Penyimpangan Berhubungan Seks dengan Binatang Bagaimana Hukumnya?
Oase.id - Penyimpangan dalam seksualitas bisa bermacam-macam. Salah satu yang paling ekstrem adalah 'menyetubuhi binatang. Bagaimana para ulama menghukuminya?
Berdasarkan kitab Ad-Daa' Wa Ad-Dawaa' yang ditulis Ibnu Qayyim al-Jauziyyah, mengenai persetubuhan terhadap binatang, terhadap tiga pendapat di kalangan ahli fiqih:
Pendapat pertama: Pelakunya diberi hukuman ta-dib (sangsi yang mendidik) dan tidak terkena hukuman hadd.
Demikianlah pendapat Malik, Abu Hanifah, dan asy-Syafi'i berdasarkan salah satu pendapatnya-serta Ishaq.
Pendapat kedua; Hukumnya sama seperti hukum berzina, yaitu dicambuk apabila pelakunya belum menikah dan dirajam apabila pelakunya sudah menikah.
Demikianlah pendapat al-Hasan al-Bashri.
Pendapat ketiga: Hukumannya sebagaimana pelaku homoseks, Demikianlah pendapat Ahmad bin Hanbal.
Akan tetapi, ada perbedaan dalam memutuskan hukuman hadd pelakunya menurut dua riwayat yang bersumber dari beliau, yakni apakah pelaku perzinaan ini dibunuh dalam kondisi bagaimanapun atau atau pelakunya dihukumi seperti pezina?
Orang-orang yang berpendapat bahwa hukumannya dibunuh berdalil dengan riwayat Abu Dawud, dari Ibnu Abbas, dari Nabi, bahwa beliau shallallahu alaihi wa sallam berdabda
"Barangsiapa yang menyetubuhi binatang ternak maka bunuhlah dia, juga bunuhlah binatang ternak tersebut bersamanya."
Dalam kesempatan lainnya mereka menyatakan dengan tegas:" Persetubuhan itu tidak diperbolehkan, bagaimanapun kondisinya, sehingga hukuman bagi pelaku perbuatan keji ini adalah dibunuh, seperti halnya pelaku homoseks.
Orang-orang yang berpendapat bahwa pelakunya tidak terkena hukuman hadd mengatakan bahwa tidak ada hadits yang shahih dalam masalah ini.
Sekiranya terdapat hadits shahih dalam perkara ini, tentu saja kami akan berpegang dengannya dan tidak halal bagi kami untuk menyelisihinya.
Isma'il bin Sa'id-Syalanji berkata: Aku bertanya kepada Ahmad tentang orang yang menyetubuhi binatang ternak.Beliau tidak berpendapat apa-apa dalam perkara ini (bersikap diam).Beliau juga tidak menetapkan hadits riwayat Amr bin Abi Amr dalam masalah ini.
Ath-Thahawi berkata: Hadits tersebut adalah hadits dha'if.
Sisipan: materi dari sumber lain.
Lemma affords_mutate_if i b key f ms d : queues_for i key ms = 0 /\ existsb (sets_id i) ms = false ->
  (forall x, d x <= b + takes i (CheckAndMutateRow {| cm_table_name := table self; cm_app_profile_id := app_profile self;
     cm_row_key := key; cm_predicate_filter := Some f; cm_true_mutations := ms |} (Ok x))) ->
  affords i b 0 (mutate_if self key f ms) d.
Proof.
  intros [Ha Hs] Hd. apply (affords_call i b 0 _ _ CheckAndMutateRow); [by eexists|cbn; rewrite Hs; cbn; lia|].
  intros x. specialize (Hd x). cbn [answers cm_row_key cm_true_mutations]. lia.
Qed.
Lemma neutral_mutate_if key f ms : (forall i, queues_for i key ms = 0 /\ existsb (sets_id i) ms = false) -> neutral (mutate_if self key f ms).
Proof. intros Ha i b. apply affords_mutate_if; [apply Ha|]. intros x. cbn. lia. Qed.

(** A removal that is answered with [true] is one of [id]. *)
Lemma affords_delete_message_row i b key id :
  affords i b 0 (delete_message_row self key id) (fun removed => b + one (removed && bool_decide (id = i))).
Proof.
  apply affords_mutate_if; [by cbn; rewrite andb_false_r|]. intros [|]; [|cbn; lia].
  cbn [andb]. case_bool_decide as Hid; [subst id|cbn; lia]. cbn. rewrite bool_decide_true by done. cbn. lia.
Qed.
Lemma affords_remove_message i b key m :
  affords i b 0 (remove_message self key m) (fun removed => b + one (removed && bool_decide (m_id m = i))).
Proof.
  eapply affords_bind; [apply affords_delete_message_row|]. intros [|]; cbn [negb].
  - apply affords_then; [apply neutral_delete|]. intros _. by apply affords_ret.
  - apply affords_ret. cbn. lia.
Qed.
(* ===== verification/BigtableInterleave.v ===== *)
(** * Calls to the service that interleave

    The service takes one call on a row at a time and the calls of all
    operations in any order; a call that fails may have been applied. However
    they come, no more receipts are written for a message than messages with
    its id were stored. There is no clock in this, and no operation need be
    atomic or run to its end. *)
From S2P Require Import MemoryStore MemoryProofs Prelude RustStr External StoreTypes Store Hub App Notify Headers Subscription Session Ece Vapid Response Endpoint Registration Receipts Internal Calls System Concurrency Bridge Client GcpAuth BigtableWire BigtableService Bigtable BigtableTheorems BigtableRows BigtableRuns BigtableScans BigtableContents BigtableRepr BigtableRpcs.

Section table.
Context `{RE : Re2} `{!Re2Laws}.

(** ** What the service does *)

(** The answer to a read is not looked at here. *)
Inductive rpc_step (t : Table) : Rpc -> Table -> Prop :=
| step_mutate m t' :
    collects (partial_alter (apply_row (mr_mutations m)) (mr_row_key m) t) t' -> rpc_step t (MutateRow m (Ok ())) t'
| step_mutate_failed m e t' :
    collects t t' \/ collects (partial_alter (apply_row (mr_mutations m)) (mr_row_key m) t) t' ->
    rpc_step t (MutateRow m (Err e)) t'
| step_read m r t' : collects t t' -> rpc_step t (ReadRows m r) t'
| step_check m f b t' : cm_predicate_filter m = Some f ->
    b = bool_decide (eval_filter f (cells (default ∅ (t !! cm_row_key m))) <> []) ->
    collects (if b then partial_alter (apply_row (cm_true_mutations m)) (cm_row_key m) t else t) t' ->
    rpc_step t (CheckAndMutateRow m (Ok b)) t'
| step_check_failed m e t' :
    collects t t' \/ collects (partial_alter (apply_row (cm_true_mutations m)) (cm_row_key m) t) t' ->
    rpc_step t (CheckAndMutateRow m (Err e)) t'.

(** Calls of any number of tasks, each with the number of its task. *)
Inductive rpc_run : Table -> list (nat * Rpc) -> Table -> Prop :=
| calls_nil t : rpc_run t [] t
| calls_cons n ev t t1 log t2 : rpc_step t ev t1 -> rpc_run t1 log t2 -> rpc_run t ((n, ev) :: log) t2.

(** What a service with [ServiceLaws] does is such a step. *)
Lemma service_steps {T} `{BigtableRpc T} (tbl : T -> Table) (laws : ServiceLaws tbl) :
  (forall req t t', mutate_row req t = (Ok (), t') -> rpc_step (tbl t) (MutateRow (req_message req) (Ok ())) (tbl t')) /\
  (forall req t b t' f, cm_predicate_filter (req_message req) = Some f -> check_and_mutate_row req t = (Ok b, t') ->
     rpc_step (tbl t) (CheckAndMutateRow (req_message req) (Ok b)) (tbl t')) /\
  (forall req t stream t', rr_filter (req_message req) = latest_only -> read_rows req t = (Ok stream, t') ->
     rpc_step (tbl t) (ReadRows (req_message req) (Ok stream)) (tbl t')).
Proof.
  split_and!.
  - intros req t t' Hm. apply step_mutate. by apply (law_mutate _ laws).
  - intros req t b t' f Hf Hc. destruct (law_check _ laws _ _ _ _ Hc f Hf) as [Hb Hl]. by apply (step_check _ _ f).
  - intros req t stream t' Hf Hr. apply step_read. by destruct (law_read _ laws _ _ _ _ Hr Hf).
Qed.

(** ** Rows that hold a message *)
Definition holding (i : string) (t : Table) : gset string :=
  dom (filter (fun kr : string * gmap (string * string) Bytes => kr.2 !! (M, "id") = Some (as_bytes i)) (contents t)).

Lemma elem_holding i t key : key ∈ holding i t <-> snd <$> cell t key (M, "id") = Some (as_bytes i).
Proof.
  unfold holding. rewrite elem_of_dom, contents_cell. split.
  - intros [r [Hr Hi]%map_lookup_filter_Some]. by rewrite Hr.
  - destruct (contents t !! key) as [r|] eqn:Hr; [|done]. cbn. intros Hi. exists r. by apply map_lookup_filter_Some.
Qed.
Lemma holding_collects i t t' : collects t t' -> holding i t' = holding i t.
Proof. intros Hc. unfold holding. by rewrite (contents_collects _ _ Hc). Qed.

Lemma row_after i ms : forall row : NRow, snd <$> foldl apply_newest row ms !! (M, "id") = Some (as_bytes i) ->
  snd <$> row !! (M, "id") = Some (as_bytes i) \/ existsb (sets_id i) ms = true.
Proof.
  induction ms as [|m ms IH]; intros row; cbn; [by left|]. intros [Hr|Hr]%IH; [|by rewrite Hr, orb_true_r; right].
  destruct m as [f q ts v|]; [|done]. cbn in *. unfold write_newest in Hr. rewrite lookup_insert in Hr.
  case_decide as Hfq; [|by left]. injection Hfq as -> ->. destruct (row !! (M, "id")) as [[t0 v0]|]; cbn in *;
    [case_match; [by left|]|]; injection Hr as ->; rewrite bool_decide_true by done; by right.
Qed.

Lemma holding_mutated i t ms key t' : collects (partial_alter (apply_row ms) key t) t' ->
  size (holding i t') <= size (holding i t) + one (existsb (sets_id i) ms).
Proof.
  intros Hc. assert (Hin : forall k, k ∈ holding i t' -> k ∈ holding i t \/ k = key /\ existsb (sets_id i) ms = true).
  { intros k. rewrite !elem_holding, (cell_mutated _ _ _ _ _ _ Hc). case_decide as Hk; [subst k|by left].
    intros [Hr|?]%row_after; [left|by right]. unfold cell. by destruct (ntable t !! key). }
  destruct (existsb (sets_id i) ms) eqn:He; cbn [one].
  - transitivity (size (holding i t ∪ {[ key ]})).
    + apply subseteq_size. intros k [?|[-> _]]%Hin; set_solver.
    + rewrite size_union_alt, <- (size_singleton (C := gset string) key) at 1. apply Nat.add_le_mono_l, subseteq_size. set_solver.
  - rewrite Nat.add_0_r. apply subseteq_size. by intros k [?|[_ ?]]%Hin.
Qed.

Lemma holding_deleted i t key t' : key ∈ holding i t -> collects (partial_alter (apply_row [delete_row]) key t) t' ->
  1 + size (holding i t') <= size (holding i t).
Proof.
  intros Hk Hc. rewrite <- (size_singleton (C := gset string) key), <- size_union.
  - apply subseteq_size. intros k [->%elem_of_singleton|Hin]%elem_of_union; [done|].
    apply elem_holding in Hin. rewrite (cell_mutated _ _ _ _ _ _ Hc) in Hin. case_decide; [done|by apply elem_holding].
  - intros k ->%elem_of_singleton Hin. apply elem_holding in Hin. by rewrite (cell_mutated _ _ _ _ _ _ Hc), decide_True in Hin.
Qed.

Lemma takes_filter i ev : takes i ev <> 0 -> takes i ev = 1 /\ exists m, ev = CheckAndMutateRow m (Ok true) /\
  cm_predicate_filter m = Some (column_filter M "id" (Some i)) /\ cm_true_mutations m = [delete_row].
Proof.
  unfold takes. repeat case_match; try done. subst. case_bool_decide as Hd; [|done]. destruct Hd as (-> & -> & -> & ->).
  intros _. split; [done|]. by eexists.
Qed.

(** A message that is taken off is there, and gone after. *)
Lemma step_holding i t ev t' : ascii_only i -> rpc_step t ev t' ->
  takes i ev + size (holding i t') <= size (holding i t) + stores i ev.
Proof.
  intros Hi Hs. destruct (decide (takes i ev = 0)) as [H0|H0].
  - rewrite H0, Nat.add_0_l. destruct Hs as [m t' Hc|m e t' [Hc|Hc]|m r t' Hc|m f b t' _ _ Hc|m e t' [Hc|Hc]]; cbn [stores];
      try (rewrite (holding_collects _ _ _ Hc); lia); try by eapply holding_mutated.
    destruct b; [by eapply holding_mutated|]. rewrite (holding_collects _ _ _ Hc). lia.
  - apply takes_filter in H0 as (-> & m & -> & Hf & Hms). inversion Hs as [| | |m' f b' t0 Hf' Hb Hc|]; subst.
    rewrite Hf in Hf'. injection Hf' as <-. rewrite Hms in Hc. cbn [stores]. rewrite Hms. cbn.
    rewrite Nat.add_0_r. eapply holding_deleted; [|exact Hc].
    symmetry in Hb. apply bool_decide_eq_true in Hb. apply column_filter_exact in Hb; [|done|done|by intros ? [= <-]].
    apply elem_holding. unfold cell, ntable. rewrite lookup_fmap. revert Hb. unfold visible. rewrite lookup_fmap.
    by destruct (t !! cm_row_key m).
Qed.
Lemma run_holding i t log t' : ascii_only i -> rpc_run t log t' ->
  total (takes i) log.*2 + size (holding i t') <= size (holding i t) + total (stores i) log.*2.
Proof.
  intros Hi. induction 1 as [t|n ev t t1 log t2 Hs _ IH]; cbn; [lia|].
  apply (step_holding i) in Hs; [|done]. unfold total in *. lia.
Qed.
End table.

(** ** Tasks *)
Definition task_rpcs (n : nat) (log : list (nat * Rpc)) : list Rpc := (filter (fun te => te.1 = n) log).*2.
Definition tasks_of (log : list (nat * Rpc)) : list nat := remove_dups log.*1.

Lemma task_rpcs_cons n ev log n' :
  task_rpcs n' ((n, ev) :: log) = if decide (n = n') then ev :: task_rpcs n' log else task_rpcs n' log.
Proof. unfold task_rpcs. rewrite filter_cons. cbn. by case_decide. Qed.

Lemma sum_at (f : nat -> nat) n x ns : NoDup ns -> n ∈ ns ->
  sum_list_with (fun n' => if decide (n = n') then x + f n' else f n') ns = x + sum_list_with f ns.
Proof.
  induction 1 as [|n' ns Hn Hnd IH]; [by intros ?%not_elem_of_nil|]. cbn. intros [->|Hin]%elem_of_cons.
  - rewrite decide_True by done. rewrite <- Nat.add_assoc. do 2 f_equal. clear IH. induction ns as [|k ns IH]; [done|]. cbn.
    apply not_elem_of_cons in Hn as [? ?]. apply NoDup_cons in Hnd as [? ?]. by rewrite decide_False, IH.
  - rewrite IH by done. case_decide; [by subst|lia].
Qed.
Lemma total_by_task (f : Rpc -> nat) log : forall ns, NoDup ns -> log.*1 ⊆ ns ->
  total f log.*2 = sum_list_with (fun n => total f (task_rpcs n log)) ns.
Proof.
  induction log as [|[n ev] log IH]; intros ns Hnd Hns.
  - clear. by induction ns as [|n ns IH].
  - transitivity (f ev + sum_list_with (fun n => total f (task_rpcs n log)) ns).
    { cbn. f_equal. apply IH; [done|]. set_solver. }
    rewrite <- sum_at with (n := n) by set_solver. clear. induction ns as [|n' ns IH]; [done|]. cbn [sum_list_with].
    rewrite task_rpcs_cons, IH. by case_decide.
Qed.
Lemma sum_list_with_le {X} (f g : X -> nat) l : (forall x, f x <= g x) -> sum_list_with f l <= sum_list_with g l.
Proof. intros Hfg. induction l as [|x l IH]; [done|]. cbn. specialize (Hfg x). lia. Qed.

(** C5: Any number of sessions, requests,
    streams and background tasks over one Bigtable table, their calls to the
    service in any order, each task stopped anywhere, also within an
    operation, and calls failing with or without having been applied: the
    receipts written for a message, with the rows that still hold it, are no
    more than the rows that held it at first and the times it was inserted.
    Where ids are not used twice, that is at most one receipt. *)
Theorem interleaved_receipts `{HT : Http} {B64 : Base64} {JS : Json} {RSA : Rsa} {HO : Host} {GS : GcpSerde}
    {SX : StatusText} {HV : HeaderValues} `{Re2Laws} `{MP : Mpsc} {PK : P256} {HD : HttpDate} {RH : ResponseHeaders}
    {HM : Hmac} {AS : ApiSerde} {CS : ClientSerde} {BW F A : Type} i t log t' (calls : nat -> list Entry) :
  is_id i = true -> rpc_run t log t' ->
  (forall n, exists self l ks, serves (BW := BW) (F := F) (A := A) (fun _ => True) (fun _ => True) (calls n ++ l) /\
    calls_ask self (calls n) (task_rpcs n log ++ ks)) ->
  total (answers i) log.*2 + size (holding i t') <=
  size (holding i t) + sum_list_with (fun n => inserting i (calls n)) (tasks_of log).
Proof.
  intros Hi Hrun Htasks. pose proof (run_holding i _ _ _ (plain_ascii _ (id_plain _ Hi)) Hrun) as Hh.
  assert (Htask : forall n, total (answers i) (task_rpcs n log) <= total (takes i) (task_rpcs n log) /\
    total (stores i) (task_rpcs n log) <= inserting i (calls n)).
  { intros n. destruct (Htasks n) as (self & l & ks & Hs & Hk). apply serves_pays, pays_prefix in Hs.
    destruct (calls_settle self i _ _ Hk _ Hs) as [Hin Hst]. apply settled_prefix, settled_total in Hst.
    unfold total in *. rewrite sum_list_with_app in Hin. cbn in Hst. lia. }
  assert (Hsum : forall f, total f log.*2 = sum_list_with (fun n => total f (task_rpcs n log)) (tasks_of log)).
  { intros f. apply total_by_task; [apply NoDup_remove_dups|]. intros n Hn. by apply elem_of_remove_dups. }
  pose proof (sum_list_with_le _ _ (tasks_of log) (fun n => proj1 (Htask n))).
  pose proof (sum_list_with_le _ _ (tasks_of log) (fun n => proj2 (Htask n))). rewrite !Hsum in *. lia.
Qed.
Di samping itu, perawainya yaitu Ibnu Abbas, telah berfatwa bahwa pelaku perbuatan tersebut tidak terkena hukuman hadd. Abu Dawud berkata" Pernyataaan ini mendhaifkan hadits ini."
Tidak diragukan lagi, tabiat normal yang menolak persetubuhan dengan hewan lebih kuat daripada tabiat normal yang menolak homoseks.
Sungguh, dua perkara tersebut sama sekali tidaklah setara dalam tabiat manusia.
Olseh sebab itulah, menganalogikan salah satu perkara tadi kepada perkara selainnya merupakan qiyas yang paling rusak menurut syariat Islam.